The walk would change Cely’s life. And the future of the Congaree.

Hampton was sixty-nine years old by this time, and he realized that the conservation torch needed to be passed to the next generation. The Beidlers had begun logging the land again, threatening many of  the forest’s colossal pines and hardwoods: a 160-foot-tall cherrybark oak, a 170-foot-tall loblolly pine, and a 165-foot-tall sweet gum, to name a few. Cely and his young band of conservationist friends quickly formed the Congaree Swamp National Preserve Association in a tiny office on Devine Street in Columbia and got to work, presenting slide shows to Rotary Clubs and school groups across the state and organizing a massive campaign to convince their congressman, Floyd Spence, of the region’s worth. Amazingly enough, they succeeded. The result, the Congaree Swamp National Monument, was dedicated on October 18, 1976. Finally, in 2003, the land was set aside as a national park.

In 1997, Cely began a project that continues to consume him—a hand-drawn map of the winding waterway and surrounding forest that is so precise that National Park Service rangers not only offer it for sale but also use it themselves. “I was always feeling a little guilty about just looking around back here without any specific goal,” Cely says. “That’s very un-American. So I decided I needed something to show for all my years of wandering.”

A must for any serious park visitor, the map reveals these magisterial woods in astonishing and beautiful detail—hurricane blowdowns, Joe’s Lake, Butterfly Pond (with its own grove of giants), even soil damage caused by rooting wild pigs.

On our second morning, we break camp and follow Cely’s map to a naturally occurring flood canal called Stump Gut for a haul-out and hike up Huger’s Slough.
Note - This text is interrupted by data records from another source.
(* ===== verification/EvmMem.v ===== *)
(** * verifier/eth1/evm/evm_mem.c: the memory of a frame

    The memory is a byte builder: [b.len] is the size the EVM sees (and pays for), the block of
    [bsize] bytes holds the prefix that was ever written.  The lemmas relate it to an infinite
    array of bytes, zero where nothing was written. *)
From S2P Require Import Prelude Utils Bytes EvmState.

Definition G_MEMORY : Z := 3.

Section Ops.
Context `{Allocator}.

(** The cost of a memory of [wc] words. *)
Definition mem_cost (wc : Z) : Z := u64 (u64 (wc * G_MEMORY) + u64 (wc * wc) / 512).

(** The part that enlarges [b.len] and pays for it; returns the new [max_pos]. *)
Definition mem_extend (max_pos : Z) : M evm_t Z :=
  len ← gets (fun e => bb_len (memory e));
  if len <? max_pos then
    let old_wc := (len + 31) / 32 in
    let new_wc := (max_pos + 31) / 32 in
    max_pos ← (if old_wc <? new_wc then
                 let old_cost := mem_cost old_wc in
                 let new_cost := mem_cost new_wc in
                 _ ← (if old_cost <? new_cost then subgas (new_cost - old_cost) else mret tt);
                 mret (new_wc * 32)
               else mret max_pos);
    _ ← modify (fun e => set_memory (mk_bb (bb_bsize (memory e)) (bb_data (memory e)) (u32 max_pos) (bb_heap (memory e))) e);
    mret max_pos
  else mret max_pos.

(** The part that allocates; new space is cleared. *)
Definition mem_grow (max_pos : Z) : M evm_t unit := fun e =>
  let m := memory e in
  let old_l := u32 (bb_bsize m) in
  match (bb ← bb_check_size (mk_bb (bb_bsize m) (bb_data m) 0 (bb_heap m)) max_pos;
         d ← bb_data bb;
         d ← (if old_l <? bb_bsize bb then memcpy_at d (Z.to_nat old_l) (replicate (Z.to_nat (bb_bsize bb - old_l)) 0) else Some d);
         Some (mk_bb (bb_bsize bb) (Some d) (bb_len m) (bb_heap bb))) with
  | Some bb => Ok tt (set_memory bb e)
  | None => Undef
  end.

Definition mem_check (max_pos : Z) (read_only : bool) : M evm_t unit :=
  if MEM_LIMIT <=? max_pos then fail EVM_ERROR_OUT_OF_GAS
  else
    max_pos ← mem_extend max_pos;
    bsize ← gets (fun e => bb_bsize (memory e));
    if negb read_only && (bsize <? max_pos) then mem_grow max_pos else mret tt.
Definition op_dataload : M evm_t unit :=
  pos ← evm_stack_pop_int;
  cd ← gets call_data;
  if b_len cd <? pos then evm_stack_push_int 0
  else if pos + 32 <? b_len cd then d ← defined (b_slice cd pos 32); evm_stack_push d
  else if b_len cd - pos =? 0 then evm_stack_push_int 0
  else d ← defined (b_slice cd pos (b_len cd - pos));
       evm_stack_push (d ++ replicate (32 - length d) 0).

Definition op_datacopy (src : bytes_t) (check_size : bool) : M evm_t unit :=
  mem_pos ← or_fail evm_stack_pop_int EVM_ERROR_EMPTY_STACK;
  data_pos ← or_fail evm_stack_pop_int EVM_ERROR_EMPTY_STACK;
  data_len ← or_fail evm_stack_pop_int EVM_ERROR_EMPTY_STACK;
  _ ← subgas ((data_len + 31) / 32 * G_COPY);
  let inside := data_pos <? b_len src in
  let len := if inside then Z.min (b_len src - data_pos) data_len else 0 in
  if check_size && negb inside then fail EVM_ERROR_ILLEGAL_MEMORY_ACCESS
  else
    _ ← (if len <? data_len then evm_mem_write (mem_pos + len) NULL_BYTES (data_len - len) else mret tt);
    if len =? 0 then mret tt
    else d ← defined (b_slice src data_pos len); evm_mem_write mem_pos (bytes d) len.

(** [op_header]: field [index] of the RLP encoded block header. *)
Definition op_header (index : Z) : M evm_t unit := fun e =>
  match env EVM_ENV_BLOCKHEADER (address e) [] 0 0 with
  | inl c => Err c e
  | inr b =>
      match rlp_decode_in_list (mem_of b) true (mk_slice 0 (zlen b)) index with
      | RDone r (Some s) =>
          if r =? 1 then
            match b_slice (bytes b) (s_data s) (s_len s) with Some d => evm_stack_push d e | None => Undef end
          else evm_stack_push_int 0 e
      | RDone _ None => evm_stack_push_int 0 e
      | RUndef => Undef
      | RFuel => NoFuel
      end
  end.

Definition op_pop : M evm_t unit := _ ← evm_stack_pop_ref; mret tt.

(** [op_mload]: the result is read straight into the new stack entry. *)
Definition op_mload : M evm_t unit :=
  off ← evm_stack_pop_ref;
  let tmp := right_align 32 off in
  dst ← or_fail (evm_stack_push_ref 32) EVM_ERROR_ILLEGAL_MEMORY_ACCESS;
  d ← evm_mem_read tmp 32;
  stack_poke dst d.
Here we find a twin-trunked cypress twenty-six feet in circumference that stops us all in our tracks. One of its trunks died long ago and is hollowed out. With a boost, Crolley’s assistant guide Gates Roll climbs inside. “Be careful,” Cely jokes. “You might end up on the shoulders of the last guy who tried that.”
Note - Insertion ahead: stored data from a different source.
(* ===== verification/Evm.v ===== *)
(** * verifier/eth1/evm/evm.c, call.c, gas.c: executing code and calling other frames

    [evm_execute] is the instruction dispatch, [evm_run] the loop of a frame, [evm_sub_call] the
    creation, execution and merging of a nested frame.  The recursion run - instruction - sub-call -
    run and the loop are bounded by fuel; [evm_run] itself stops after 2^32 instructions. *)
From S2P Require Import Prelude Utils Bytes Big EvmState EvmStack EvmMem EvmAccounts Opcodes Precompiled.

Definition G_JUMPDEST : Z := 1.
Definition G_BASE : Z := 2.
Definition G_VERY_LOW : Z := 3.
Definition G_LOW : Z := 5.
Definition G_MID : Z := 8.
Definition G_HIGH : Z := 10.
Definition G_EXTCODE : Z := 700.
Definition G_BALANCE : Z := 400.
Definition G_SLOAD : Z := 200.
Definition FRONTIER_G_SLOAD : Z := 50.
Definition G_SELFDESTRUCT : Z := 5000.
Definition G_CREATE : Z := 32000.
Definition G_CODEDEPOSIT : Z := 200.
Definition G_CALL : Z := 700.
Definition G_CALLVALUE : Z := 9000.
Definition G_CALLSTIPEND : Z := 2300.
Definition G_EXP : Z := 10.
Definition G_LOG : Z := 375.
Definition G_SHA3 : Z := 30.
Definition G_BLOCKHASH : Z := 20.
Definition BLOCKHEADER_MINER : Z := 2.
Definition BLOCKHEADER_DIFFICULTY : Z := 7.
Definition BLOCKHEADER_NUMBER : Z := 8.
Definition BLOCKHEADER_GAS_LIMIT : Z := 9.
Definition BLOCKHEADER_TIMESTAMP : Z := 11.

Section Exec.
Context `{Allocator} `{MpInt} `{Keccak} `{EvmEnv} `{PreCrypto}.

(** [op_exec(m, gc)]. *)
Definition op_exec (gc : Z) (m : M world unit) : M world unit := _ ← cur (subgas gc); m.

(** [evm_stack_push(evm, b.data, b.len)]. *)
Definition push_bytes (f : evm_t -> bytes_t) : M evm_t unit :=
  b ← gets f; d ← defined (b_slice b 0 (b_len b)); evm_stack_push d.
Definition push_address (f : evm_t -> list Z) : M evm_t unit :=
  a ← gets f; if (length a =? 0)%nat then undef else evm_stack_push a.
Definition push_int_of (f : evm_t -> Z) : M evm_t unit := v ← gets f; evm_stack_push_int v.

Section Dispatch.
Context (evm_sub_call : list Z -> list Z -> list Z -> bytes_t -> list Z -> list Z -> Z -> Z -> Z -> Z -> M world unit).

(** The switch of [evm_execute]; [e] is the frame after fetching. *)
Definition exec_op (op : Z) (e : evm_t) : M world unit :=
  if (0x60 <=? op) && (op <=? 0x7F) then op_exec G_VERY_LOW (cur (op_push (op - 0x5F)))
  else if (0x80 <=? op) && (op <=? 0x8F) then op_exec G_VERY_LOW (cur (op_dup (op - 0x7F)))
  else if (0x90 <=? op) && (op <=? 0x9F) then op_exec G_VERY_LOW (cur (op_swap (op - 0x8E)))
  else if (0xA0 <=? op) && (op <=? 0xA4) then op_exec G_LOG (op_log (op - 0xA0))
  else match op with
  | 0x00 => cur (modify (set_state EVM_STATE_STOPPED))
  | 0x01 => op_exec G_VERY_LOW (cur (op_math MATH_ADD false))
  | 0x02 => op_exec G_LOW (cur (op_math MATH_MUL false))
  | 0x03 => op_exec G_VERY_LOW (cur (op_math MATH_SUB false))
  | 0x04 => op_exec G_LOW (cur (op_math MATH_DIV false))
  | 0x05 => op_exec G_LOW (cur (op_math MATH_SDIV false))
  | 0x06 => op_exec G_LOW (cur (op_math MATH_MOD false))
  | 0x07 => op_exec G_LOW (cur (op_math MATH_SMOD false))
  | 0x08 => op_exec G_MID (cur (op_math MATH_ADD true))
  | 0x09 => op_exec G_MID (cur (op_math MATH_MUL true))
  | 0x0A => op_exec G_EXP (cur (op_math MATH_EXP false))
  | 0x0B => op_exec G_LOW (cur op_signextend)
  | 0x10 => op_exec G_VERY_LOW (cur (op_cmp (-1) false))
  | 0x11 => op_exec G_VERY_LOW (cur (op_cmp 1 false))
  | 0x12 => op_exec G_VERY_LOW (cur (op_cmp (-1) true))
  | 0x13 => op_exec G_VERY_LOW (cur (op_cmp 1 true))
  | 0x14 => op_exec G_VERY_LOW (cur (op_cmp 0 false))
  | 0x15 => op_exec G_VERY_LOW (cur op_is_zero)
  | 0x16 => op_exec G_VERY_LOW (cur (op_bit OP_AND))
  | 0x17 => op_exec G_VERY_LOW (cur (op_bit OP_OR))
  | 0x18 => op_exec G_VERY_LOW (cur (op_bit OP_XOR))
  | 0x19 => op_exec G_VERY_LOW (cur op_not)
  | 0x1a => op_exec G_VERY_LOW (cur op_byte)
  | 0x1b => op_exec G_VERY_LOW (cur (op_shift 1))
  | 0x1c => op_exec G_VERY_LOW (cur (op_shift 0))
  | 0x1d => op_exec G_VERY_LOW (cur (op_shift 2))
  | 0x20 => op_exec G_SHA3 (cur op_sha3)
  | 0x30 => op_exec G_BASE (cur (push_address address))
  | 0x31 => op_exec G_BALANCE (op_account EVM_ENV_BALANCE)
  | 0x32 => op_exec G_BASE (cur (push_address origin))
  | 0x33 => op_exec G_BASE (cur (push_address caller))
  | 0x34 => op_exec G_BASE (cur (push_bytes call_value))
  | 0x35 => op_exec G_VERY_LOW (cur op_dataload)
  | 0x36 => op_exec G_BASE (cur (push_int_of (fun e => b_len (call_data e))))
  | 0x37 => op_exec G_VERY_LOW (cur (op_datacopy (call_data e) false))
  | 0x38 => op_exec G_BASE (cur (push_int_of (fun e => b_len (code e))))
  | 0x39 => op_exec G_VERY_LOW (cur (op_datacopy (code e) false))
  | 0x3a => op_exec G_BASE (cur (push_bytes gas_price))
  | 0x3b => op_exec G_EXTCODE (op_account EVM_ENV_CODE_SIZE)
  | 0x3c => op_exec G_EXTCODE op_extcodecopy
  | 0x3d => op_exec G_BASE (cur (push_int_of (fun e => b_len (last_returned e))))
  | 0x3e => op_exec G_VERY_LOW (cur (op_datacopy (last_returned e) true))
  | 0x3f => op_exec G_BALANCE (op_account EVM_ENV_CODE_HASH)
  | 0x40 => op_exec G_BLOCKHASH (op_account EVM_ENV_BLOCKHASH)
  | 0x41 => op_exec G_BASE (cur (op_header BLOCKHEADER_MINER))
  | 0x42 => op_exec G_BASE (cur (op_header BLOCKHEADER_TIMESTAMP))
  | 0x43 => op_exec G_BASE (cur (op_header BLOCKHEADER_NUMBER))
  | 0x44 => op_exec G_BASE (cur (op_header BLOCKHEADER_DIFFICULTY))
  | 0x45 => op_exec G_BASE (cur (op_header BLOCKHEADER_GAS_LIMIT))
  | 0x46 => op_exec G_BASE (if has_prop e EVM_PROP_ISTANBUL then cur (v ← gets chain_id; evm_stack_push_long v)
                            else fail EVM_ERROR_INVALID_OPCODE)
  | 0x50 => op_exec G_BASE (cur op_pop)
  | 0x51 => op_exec G_VERY_LOW (cur op_mload)
  | 0x52 => op_exec G_VERY_LOW (cur (op_mstore 32))
  | 0x53 => op_exec G_VERY_LOW (cur (op_mstore 1))
  | 0x54 => op_exec (if has_prop e EVM_PROP_FRONTIER then FRONTIER_G_SLOAD else G_SLOAD) op_sload
  | 0x55 => op_sstore
  | 0x56 => op_exec G_MID (cur (op_jump false))
  | 0x57 => op_exec G_HIGH (cur (op_jump true))
  | 0x58 => op_exec G_BASE (cur (push_int_of (fun e => u32 (pos e - 1))))
  | 0x59 => op_exec G_BASE (cur (push_int_of (fun e => bb_len (memory e))))
  | 0x5a => op_exec G_BASE (cur (v ← gets gas; evm_stack_push_long v))
  | 0x5b => op_exec G_JUMPDEST (mret tt)
  | 0xF0 => op_exec G_CREATE (op_create evm_sub_call false)
  | 0xF1 => op_exec G_CALL (op_call evm_sub_call CALL_CALL)
  | 0xF2 => op_exec G_CALL (op_call evm_sub_call CALL_CODE)
  | 0xF3 => cur (op_return false)
  | 0xF4 => op_exec G_CALL (op_call evm_sub_call CALL_DELEGATE)
  | 0xF5 => op_exec G_CREATE (op_create evm_sub_call true)
  | 0xFA => op_exec G_CALL (op_call evm_sub_call CALL_STATIC)
  | 0xFD => cur (op_return true)
  | 0xFF => op_exec (if has_prop e EVM_PROP_FRONTIER then 0 else G_SELFDESTRUCT) op_selfdestruct
  | _ => fail EVM_ERROR_INVALID_OPCODE
  end.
Once inside, Roll finds himself amid a set piece from The Hobbit. It’s spooky and deep, with its own knees rising from the trunk’s depths. A little farther up the gut sits a huge lightning-hollowed cypress that has become a refuge for tiny bats, as well as a cluster of cypresses known as the Seven Sisters. Most impressive are the ones Cely calls the Twin Sis-ters. They’re both nearly twenty feet around, twelve stories tall, and slightly bent over at the exact same angle thanks to a long-ago hurricane. No one knows the precise ages of these trees. It was once thought that they were less than a thousand years old until researchers for the University of Arkansas revealed that one nearby tree was fifteen hundred years old. “There are probably trees back here that are two thousand years old,” Cely says. “The other thing that’s amazing to me is that we’re so near Columbia and four or five hundred thousand people and all of that sprawl. But there’s just nobody. You’re on your own. Back here, nature is calling the shots.